◆ Activity ◆
Where the line containing "WorkerModel.v" appears in the records below, begin there and output each line verbatim through the last line.

◆ Recorded data ◆
--

(* ===== verification/_CoqProject ===== *)
-Q . S2P
Prelude.v
PyStr.v
PyValue.v
PyJson.v
PyTime.v
PyUuid.v
PyUrl.v
DiscoveryPolicy.v
ExternalUrl.v
NodeRegistry.v
Builtins.v
Pipeline.v
RightsPolicy.v
PipelinePolicy.v
Graph.v
Dag.v
Validation.v
PipelineBuilder.v
BuilderValid.v
Storyboard.v
JobModel.v
MaterialUsage.v
PlanApproval.v
Outbox.v
ChannelQueue.v
QueueHistory.v
SchedulerTicks.v
ChannelRunner.v
AgentModel.v
HumanReview.v
AgentLogic.v
ChannelTick.v
TickSafe.v
ChannelTasks.v
TaskSafe.v
TaskPublish.v
TaskFlow.v
TaskDemo.v
DiscoveryIngest.v
DiscoveryOnce.v
Features.v
WorkerModel.v
RedisModel.v
Schedule.v
Authority.v
Quarantine.v
UploadOps.v
UploadOnce.v
Retention.v
ArtifactCache.v
WorkerEvents.v
WorkerReport.v
WorkerTask.v
StagingJanitor.v
StagingKept.v
Delivery.v
DeliveryOnce.v
DeliveryLive.v
Receipts.v
ReceiptsOnce.v
ReceiptsAck.v
Retry.v
JobService.v
PipelineService.v
GraphPlanner.v
GraphSound.v
PlanExecute.v
PlanOnce.v
PlanHistory.v
OperatorReview.v
OperatorSound.v
Engine.v
EngineInv.v
EngineSteps.v
EngineReach.v
EngineRefines.v
EngineSkip.v
EngineLive.v
Listener.v
ListenerRun.v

--

◆ Written solution ◆
WorkerModel.v
RedisModel.v
Schedule.v
Authority.v
Quarantine.v
UploadOps.v
UploadOnce.v
Retention.v
ArtifactCache.v
WorkerEvents.v
WorkerReport.v
WorkerTask.v
StagingJanitor.v
StagingKept.v
Delivery.v
DeliveryOnce.v
DeliveryLive.v
Receipts.v
ReceiptsOnce.v
ReceiptsAck.v
Retry.v
JobService.v
PipelineService.v
GraphPlanner.v
GraphSound.v
PlanExecute.v
PlanOnce.v
PlanHistory.v
OperatorReview.v
OperatorSound.v
Engine.v
EngineInv.v
EngineSteps.v
EngineReach.v
EngineRefines.v
EngineSkip.v
EngineLive.v
Listener.v
ListenerRun.v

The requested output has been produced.